STUTTGART V BORUSSIA DORTMUND PREDICTIONS

Stuttgart finally got back to winning ways in their last Bundesliga game but will face a tough test against Champions Borussia Dortmund.

Stuttgart are 12 in the Bundesliga with 32 points from 26 matches which is very disappointing for a club of their stature.  They had lost 4 straight games in all competitions before a 2-1 away win over Eintracht Frankfurt last time out and will be hoping to keep the winning run going to move up the table.

Dortmund are 2nd in the Bundesliga with 49 points from 26 games which has them a huge 20 points behind Bayern Munich.  They are 4 points ahead of 3rd place Leverkusen and are almost certain to finish in at least the top 3 which will give them another Champions League appearance next season to add to their upcoming quarter final in the tournament this year.

Dortmund are sweating the fitness of Blaszczykowski, Bender and Schmelzer for the match after they picked up knocks in their last match.

STUTTGART - BORUSSIA DORTMUND BETTING TIPS

Stuttgart is traditionally a difficult place to visit but this season they have underperformed.  Dortmund will be confident they can come and pick up 3 points but it’ll be a tough match and could depend on the status of their injury worries.


----------



## tip74 (Mar 30, 2013)

Injuries and suspensions
FC Augsburg v Hannover 96
FC Augsburg: Jentzsch (5/0 d), Philp (4/0 d), Werner (23/4 m)
Hannover 96: Eggimann (19/1 d), Andreasen (4/2 m), da Silva Pinto (23/1 m), Franca (0/0 m), Huszti (21/9 m), Stindl (14/2 m), Diouf (21/10 f, top scorer)

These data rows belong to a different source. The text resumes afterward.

(** * kohasayim: barcode classification and reconciliation engine

    A shallow embedding of the inventory-count engine of the kohasayim
    application and the proofs of its specification.

    Sources embedded here:
    - [src/unnamed/part_000]: the React component holding [isIsbn],
      [processBarcode], [handleDeleteItem], [handleClearAllScans],
      [handleExcelUpload], [summaryData] and the report generators
      (module-free definitions below);
    - [src/src/App.jsx]: the variant of the component without the ISBN
      branch ([Legacy]);
    - [src/public/worker.js]: the web-worker variant ([Worker]).

    Modelling conventions.
    - JavaScript strings are [string]; [trim] strips the ASCII white space
      characters (code points 9-13 and 32).
    - JavaScript numbers that the engine computes with as integers
      (library codes, digit sums, millisecond time stamps) are [Z].
      The embedding is exact wherever the double arithmetic of the source
      is exact on integers (magnitudes below 2^53).
    - The throughput of [summaryData] is computed with divisions, which
      round; there the numbers are the binary64 values of [spec_float]
      with the operations of the Standard Library's IEEE 754
      specification.
    - A [Map] with string keys that is only looked up is a [gmap]; a [Map]
      that is iterated in insertion order is an association list; a [Set]
      of strings is a [gset].
    - React state and refs are threaded explicitly: a [Session] holds the
      mutable values, an [Env] the values a callback captured when it was
      created.
    - Sounds, modals and the other presentation effects are left out. *)

From Stdlib Require Import ZArith QArith Qround Qabs Qpower Lqa SpecFloat.
From Stdlib Require Import Ascii String List DecimalString.
From stdpp Require Import base decidable option list strings gmap.
Lemma filter_none {A} (P : A -> Prop) `{!forall a, Decision (P a)} (l : list A) :
  Forall (fun a => ~ P a) l -> filter P l = [].
Proof.
  induction 1 as [|x l Hx _ IH]; [done|]. by rewrite filter_cons_False.
Qed.

(** Filtering a list sorted by descending key at a threshold cuts it. *)
Lemma filter_sorted_prefix {A} (key : A -> Z) (c : Z) (l : list A) :
  StronglySorted (fun a b => key b <= key a) l ->
  filter (fun r => c <= key r) l
  = take (length (filter (fun r => c <= key r) l)) l
  /\ Forall (fun r => key r < c)
            (drop (length (filter (fun r => c <= key r) l)) l).
Proof.
  induction 1 as [|x l Hs [IH1 IH2] Hx]; [done|]. rewrite filter_cons.
  destruct (decide (c <= key x)) as [Hc|Hc].
  - cbn [length take drop]. split; [by rewrite <- IH1|done].
  - rewrite filter_none.
    + cbn [length take drop]. split; [done|]. constructor; [lia|].
      eapply Forall_impl; [exact Hx|]. cbn. intros; lia.
    + eapply Forall_impl; [exact Hx|]. cbn. intros; lia.
Qed.

Section Since.

Variable lower_table : rune -> rune.
Variable Log1p : Q -> Q.
(** * Order lifecycle and stock reservation engine

    A shallow embedding of the order service (checkout, processPayment,
    getOrderById, cancelOrder) and of the admin service (updateOrderStatus)
    of the e-commerce API, over an explicit document store.

    Modelling conventions.
    - MongoDB collections are finite maps from ObjectIds to documents;
      ObjectIds are [positive] numbers.  The [Payment] collection is kept as a
      list in creation order.
    - JavaScript numbers that hold quantities, counters and timestamps are
      integers ([Z]).  Prices and totals are taken as integers as well;
      their sums and products are written in the order in which the code
      evaluates them (the order total is accumulated from 0, item after
      item, as [total + price * quantity]), and no statement about a total
      rearranges them, so none relies on a law that floating-point
      arithmetic lacks.
    - Every service function is a computation in the monad [Db]: it takes the
      store, and returns either the thrown error or the returned value,
      together with the store as the call left it.  A thrown error keeps the
      writes made before the throw, as awaited [save()] calls do.
    - A session transaction runs its body on the store and publishes the
      writes on [commitTransaction]; [abortTransaction] discards them.
    - The schema bounds of the models ([min: 0], [min: 1]) are enforced by
      the models whenever a document is created or saved, so stored
      documents satisfy them; they are the predicates [stock_invariant]
      (which includes [reservedStock >= 0] and [stock >= 0]), [valid_order]
      and [valid_cart] below, assumed where a statement depends on them and
      not re-checked by the model's [save] and [create].  Two checks do not
      follow from the stored documents and are made by the model: the
      unique index on [Payment.transactionId], by [Payment_create], and the
      cast of the computed [paymentDeadline] to a Date, by [Order_create].
    - The clock reading [Date.now()], the environment variable
      [ORDER_PAYMENT_TIMEOUT_MINUTES] and the generated transaction
      identifier are inputs of the calls.  The in-process timer armed by
      [scheduleOrderCancellation] and the confirmation e-mail queue do not
      touch the store; a timer that fires is a call of [cancelOrder]. *)

From Stdlib Require Import ZArith Lia.
From stdpp Require Import gmap list strings.

Local Open Scope Z_scope.

(** ** Documents *)

Abbreviation ObjectId := positive.

(** [ORDER_STATUS] of models/Order.js. *)
Inductive OrderStatus :=
  | PENDING_PAYMENT
  | PAID
  | SHIPPED
  | DELIVERED
  | CANCELLED.

(** [PAYMENT_STATUS] of models/Payment.js. *)
Inductive PaymentStatus :=
  | SUCCESS
  | FAILED.

#[global] Instance OrderStatus_eq_dec : EqDecision OrderStatus.
Proof. solve_decision. Defined.

#[global] Instance PaymentStatus_eq_dec : EqDecision PaymentStatus.
Proof. solve_decision. Defined.

(** models/Product.js, the fields the engine reads or writes. *)
Record Product := mkProduct {
  price : Z;
  stock : Z;
  reservedStock : Z;
}.

(** models/Cart.js: one line of a cart. *)
Record CartItem := mkCartItem {
  cartProductId : ObjectId;
  cartQuantity : Z;
}.

(** models/Order.js: [orderItemSchema]. *)
Record OrderItem := mkOrderItem {
  productId : ObjectId;
  quantity : Z;
  priceAtPurchase : Z;
}.

(** models/Order.js: [orderSchema]. *)
Record Order := mkOrder {
  userId : ObjectId;
  items : list OrderItem;
  totalAmount : Z;
  status : OrderStatus;
  paymentDeadline : Z;
}.

(** models/Payment.js: [paymentSchema]. *)
Record Payment := mkPayment {
  paymentOrderId : ObjectId;
  transactionId : string;
  amount : Z;
  paymentStatus : PaymentStatus;
}.

(** The collections.  A cart is keyed by its (unique) [userId]. *)
Record Store := mkStore {
  products : gmap positive Product;
  carts : gmap positive (list CartItem);
  orders : gmap positive Order;
  payments : list Payment;
}.

Definition set_products (f : gmap positive Product → gmap positive Product)
    (st : Store) : Store :=
  mkStore (f (products st)) (carts st) (orders st) (payments st).

Definition set_carts (f : gmap positive (list CartItem) → gmap positive (list CartItem))
    (st : Store) : Store :=
  mkStore (products st) (f (carts st)) (orders st) (payments st).

Definition set_orders (f : gmap positive Order → gmap positive Order)
    (st : Store) : Store :=
  mkStore (products st) (carts st) (f (orders st)) (payments st).

Definition set_payments (f : list Payment → list Payment) (st : Store) : Store :=
  mkStore (products st) (carts st) (orders st) (f (payments st)).

Definition set_status (s : OrderStatus) (o : Order) : Order :=
  mkOrder (userId o) (items o) (totalAmount o) s (paymentDeadline o).

Definition set_reservedStock (r : Z) (p : Product) : Product :=
  mkProduct (price p) (stock p) r.

(** ** Errors

    One constructor per [throw] site; [statusCode] is the code the error
    handler reports. *)
Inductive Error :=
  | CartEmpty                                   (* 'Cart is empty' *)
  | NullProductRef                              (* TypeError: item.productId is null *)
  | ProductNotFound                             (* 'Product ... not found' *)
  | InsufficientStock (available : Z)           (* 'Insufficient stock ... Only n items available' *)
  | OrderNotFound                               (* 'Order not found' *)
  | Unauthorized                                (* 'Unauthorized access to order' *)
  | InvalidState (current : OrderStatus)        (* 'Cannot process payment for order with status: s' *)
  | DeadlineExpired                             (* 'Payment deadline has passed' *)
  | StockCalculationError                       (* 'Stock calculation error' *)
  | DuplicateKey                                (* E11000 on the unique transactionId index *)
  | InvalidTransition (from to : OrderStatus)   (* 'Invalid status transition from s to t' *)
  | ValidationError.                            (* mongoose ValidationError of Order.create *)

Definition statusCode (e : Error) : Z :=
  match e with
  | CartEmpty => 400
  | NullProductRef => 500
  | ProductNotFound => 404
  | InsufficientStock _ => 400
  | OrderNotFound => 404
  | Unauthorized => 403
  | InvalidState _ => 400
  | DeadlineExpired => 400
  | StockCalculationError => 500
  | DuplicateKey => 400
  | InvalidTransition _ _ => 400
  | ValidationError => 400
  end.
(** * PyPDF2 (jeansch fork): reader, writer, page composition, security handler

    A shallow embedding of the parts of [reader.py], [writer.py],
    [page_object.py] and [destination.py] that the specification's claims
    are about, and the theorems that settle them.

    Python 2 [str] values are byte strings: they are modelled as
    [list ascii].  Python integers are [Z].  Exceptions are the [Raise]
    branch of [result].  The object layer of [generic.py] is not part of
    the sources at hand; wherever a function of it is called, it is taken
    as a section variable, and a small concrete object model (module
    [Generic]) instantiates it for examples. *)

From Stdlib Require Import ZArith List Ascii String Lia Bool.
From stdpp Require Import gmap strings list.

Set Warnings "-register-all".
Local Open Scope Z_scope.

(** ** Byte strings and exceptions *)

Abbreviation bytes := (list ascii).

(** [b_] of [utils]: the byte string of a literal. *)
Definition b_ (s : string) : bytes := list_ascii_of_string s.

Definition LF : ascii := ascii_of_nat 10.
Definition CR : ascii := ascii_of_nat 13.
Definition SP : ascii := ascii_of_nat 32.
Definition DQUOTE : ascii := ascii_of_nat 34.

Inductive PyError : Type :=
| PdfReadError (msg : string)
| PageSizeNotDefinedError
| NotImplementedError (msg : string)
| PyException (msg : string)
| ValueError
| KeyError (key : string)
| IndexError
| UnboundLocalError (name : string)
| TypeError
| AttributeError
| ZeroDivisionError
| AssertionError
| StructError.

(** The outcome of a call: a value, an exception, or, for the loops that
    are run on fuel here, the fuel running out before the loop ended. *)
Inductive result (A : Type) : Type :=
| Ok (a : A)
| Raise (e : PyError)
| OutOfFuel.
Arguments Ok {A} a.
Arguments Raise {A} e.
Arguments OutOfFuel {A}.

#[global] Instance result_ret : MRet result := fun A a => Ok a.
#[global] Instance result_bind : MBind result := fun A B k r =>
  match r with
  | Ok a => k a
  | Raise e => Raise e
  | OutOfFuel => OutOfFuel
  end.

(** [d[key]] of a Python dict held as a finite map. *)
Definition getitem {V} (d : gmap string V) (key : string) : result V :=
  match d !! key with
  | Some v => Ok v
  | None => Raise (KeyError key)
  end.

(** [d.setdefault(key, value)], for its effect on [d]. *)
Definition setdefault {V} (key : string) (value : V) (d : gmap string V)
  : gmap string V :=
  match d !! key with
  | Some _ => d
  | None => <[key := value]> d
  end.

(** ** The object model (spec section 3)

    Modelled from the spec: the tagged value variants of [generic.py],
    which is not among the sources.  A real number keeps the decimal
    literal it was built from, a stream its decoded data.  A rectangle
    is the array of four numbers of a page box, a content stream the
    decoded stream of [page_object.py] with its list of operations: an
    operation is a pair of operands and operator, or an inline image
    with its settings and data. *)
Inductive Operation (Obj : Type) : Type :=
| Op (operands : list Obj) (operator : bytes)
| InlineImage (settings : Obj) (data : bytes).
Arguments Op {Obj} operands operator.
Arguments InlineImage {Obj} settings data.

Inductive PdfObject : Type :=
| NullObject
| BooleanObject (b : bool)
| NumberObject (z : Z)
| FloatObject (literal : string)
| NameObject (name : string)
| ByteStringObject (raw : bytes)
| TextStringObject (text : string) (original_bytes : bytes)
| ArrayObject (items : list PdfObject)
| RectangleObject (llx lly urx ury : PdfObject)
| DictionaryObject (entries : gmap string PdfObject)
| StreamObject (entries : gmap string PdfObject) (_data : bytes)
| ContentStream (operations : list (Operation PdfObject))
| IndirectObject (idnum generation : Z).

(** [obj == "literal"]: names and strings are [str] (or [unicode])
    subclasses and compare by their text; nothing else equals a string. *)
Definition eq_str (obj : PdfObject) (s : string) : bool :=
  match obj with
  | NameObject n => String.eqb n s
  | TextStringObject t _ => String.eqb t s
  | ByteStringObject r => if decide (r = b_ s) then true else false
  | _ => false
  end.

(** ** Collaborators

    The digest of [hashlib], the cipher of [utils], the key algorithms
    of [algorithms.py] (PDF 1.7 algorithms 33 to 35) and the string
    constructor of [generic.py] are called by the code below and are not
    part of it. *)
Class Primitives : Type := {
  md5 : bytes -> bytes;
  RC4_encrypt : bytes -> bytes -> bytes;
  _alg33_1 : bytes -> Z -> Z -> bytes;
  _alg34 : bytes -> bytes -> Z -> bytes -> bytes * bytes;
  _alg35 : bytes -> Z -> Z -> bytes -> Z -> bytes -> bool -> bytes * bytes;
  createStringObject : bytes -> PdfObject
}.

(** [struct.pack("<i", n)]: the four bytes of a 32-bit signed integer,
    least significant first; [struct.error] outside that range. *)
Definition byte_of (n : Z) : ascii := ascii_of_N (Z.to_N (n mod 256)).

Definition pack_i (n : Z) : result bytes :=
  if (- 2 ^ 31 <=? n) && (n <? 2 ^ 31) then
    Ok [byte_of n; byte_of (Z.shiftr n 8); byte_of (Z.shiftr n 16);
        byte_of (Z.shiftr n 24)]
  else Raise StructError.

(** [chr(ord(c) ^ i)] *)
Definition xor_byte (c : ascii) (i : Z) : ascii :=
  ascii_of_N (N.lxor (N_of_ascii c) (Z.to_N i)).

(** ** destination.py *)

Module Destination.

Bayern München v Hamburger SV
Bayern München: Badstuber (12/0 d)
Hamburger SV: Lam (3/0 m), Beister (20/3 m), Ilicevic (6/1 m), Jansen (22/0 m), Jiracek (7/0 m), Berg (11/0 f)


----------



## FoxSerkan (Mar 30, 2013)

Germany Bundesliga -2013-03-30
Augsburg - Hannover
Augsburg side: Defender Philp is injured and midfielder Werner is suspended. Hannover side: Important midfielder Pinto and team top scorer Diouf are suspended. Eggimann, Stindl and Huszti are injured.

 Germany Bundesliga -2013-03-30
Fortuna Dusseldorf - Leverkusen
Fortuna Dusseldorf side: Midfielder Bodzek (25 matches 1 goal) is the only important absent. Leverkusen side: Omer Toprak is fit and ready. There is no important absent in the squad.

 Germany Bundesliga -2013-03-30
Freiburg - M. Gladbach
Freiburg side: Important midfielder Makiadi (22 matches 2 goals) is injured. M. Gladbach side: There is no important absent in the squad.

 Germany Bundesliga -2013-03-30
Mainz - Werder Bremen
Mainz side: Defenders Junior Diaz, Zabavnik, midfielder Caligiuri are injured. Werder Bremen side: Midfielders Fritz and Junuzovic are absent. Midfielder Ignjovski is doubtful.

 Germany Bundesliga -2013-03-30
Schalke - Hoffenheim
Schalke side: Papadopoulos, Afellay and Huntelaar are injured. Important midfielder Jones is absent. Howedes and Draxler are fit and ready. Hoffenheim side: Rudy, Vukcevic and Salihovic are absent.

 Germany Bundesliga -2013-03-30
Stuttgart - Dortmund
Stuttgart side: Defender Molinaro and midfielder Kvist are suspended. Offensive player Okazaki is injured. Serdar Tasci is doubtful. Dortmund side: Defender Hummels and Kuba are absent.

Germany Bundesliga -2013-03-30
Bayern Munich - Hamburg
Bayern Munich side: Badstuber is still injured. Star player Ribery is doubtful. Hamburg side: Left back Jansen and midfielder Beister are suspended. Jiracek and Berg are absent.


----------



## FoxSerkan (Mar 31, 2013)

Germany Bundesliga -2013-03-31
Wolfsburg - Nurnberg
Wolfsburg side: Important players like Naldo and Diego are returning. Perisic is still injured. Nurnberg side: Gebhart and Muhammed Ildiz are absent.

Germany Bundesliga -2013-03-31
Greuther Furth - Eintracht Frankfurt
Greuther Furth side: Geis and Stieber are injured. Eintracht Frankfurt side: Main goal keeper Trapp is injured. Nikolov (38 years old) will replace him. This is going to be his first match in Bundesliga this season.


----------